* What you should do:
Copy out exactly the lines below that run from the one holding "program by program" to the one holding "From Stdlib Require Import ZArith Lia.", keeping both of those lines and no others.

(Saved entries)
(* ===== verification/Concurrency.v ===== *)
(** * The control plane under concurrency

    cmd/control-plane runs the scheduler loop, the reconciler loop and one
    goroutine per HTTP request against one store.  Everything between two store
    calls can interleave.  Writing methods are atomic under the store's mutex and
    so are the bbolt store's transactions; a listing of the in-memory store takes
    no lock, it is a [sync.Map.Range] that visits one entry after the other while
    others write.  [cstep] is that system: any entry point may be started at any
    time, any thread may perform its next operation, and a listing may proceed
    entry by entry.  [guar] is what every operation of every entry point
    guarantees in whatever state the others have left the store; it is proved
    program by program with [rg], which lets the cluster change arbitrarily
    within [guar] before each operation. *)

From S2P Require Import Prelude Model Store Runtime Fixtures Scheduler Reconciler Replicas Api.
From Stdlib Require Import ZArith Lia.
From stdpp Require Import base gmap strings list.

(** ** The guarantee *)

(** The part of a deployment no operation of the control plane changes. *)
Definition deployment_spec (d : Deployment) : Deployment :=
  deployment_with_status DeploymentPending 0 d.

(** A pod created from [d]. *)
Definition instance_of (d : Deployment) (p : Pod) : Prop :=
  Pod_DeploymentID p = Deployment_ID d /\ Pod_Namespace p = Deployment_Namespace d /\
  Pod_Labels p = Deployment_Labels d /\ Pod_Image p = Deployment_Image d /\
  Pod_Command p = Deployment_Command d /\ Pod_Args p = Deployment_Args d /\
  Pod_Resources p = Deployment_Resources d.

(** Deployments are never deleted or edited and move along their life cycle;
    pods and nodes are never deleted and keep what they were created with; a new
    pod is an instance of a stored deployment. *)
Record guar (c c' : Cluster) : Prop := {
  g_wf : cluster_wf c -> cluster_wf c';
  g_deployments : forall id d, deployments c !! id = Some d ->
    exists d', deployments c' !! id = Some d' /\ deployment_spec d' = deployment_spec d /\
      deployment_path (Deployment_Status d) (Deployment_Status d');
  g_pods : forall id p, pods c !! id = Some p ->
    exists p', pods c' !! id = Some p' /\ pod_template p' = pod_template p;
  g_nodes : forall id n, nodes c !! id = Some n ->
    exists n', nodes c' !! id = Some n' /\ node_template n' = node_template n;
  g_new_pods : forall id p, pods c' !! id = Some p -> pods c !! id = None ->
    exists d, deployments c' !! Pod_DeploymentID p = Some d /\ instance_of d p }.

Lemma instance_of_template d p p' :
  pod_template p' = pod_template p -> instance_of d p -> instance_of d p'.
Proof. unfold instance_of. intros [=]; naive_solver congruence. Qed.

* Written response:
    program by program with [rg], which lets the cluster change arbitrarily
    within [guar] before each operation. *)

From S2P Require Import Prelude Model Store Runtime Fixtures Scheduler Reconciler Replicas Api.
From Stdlib Require Import ZArith Lia.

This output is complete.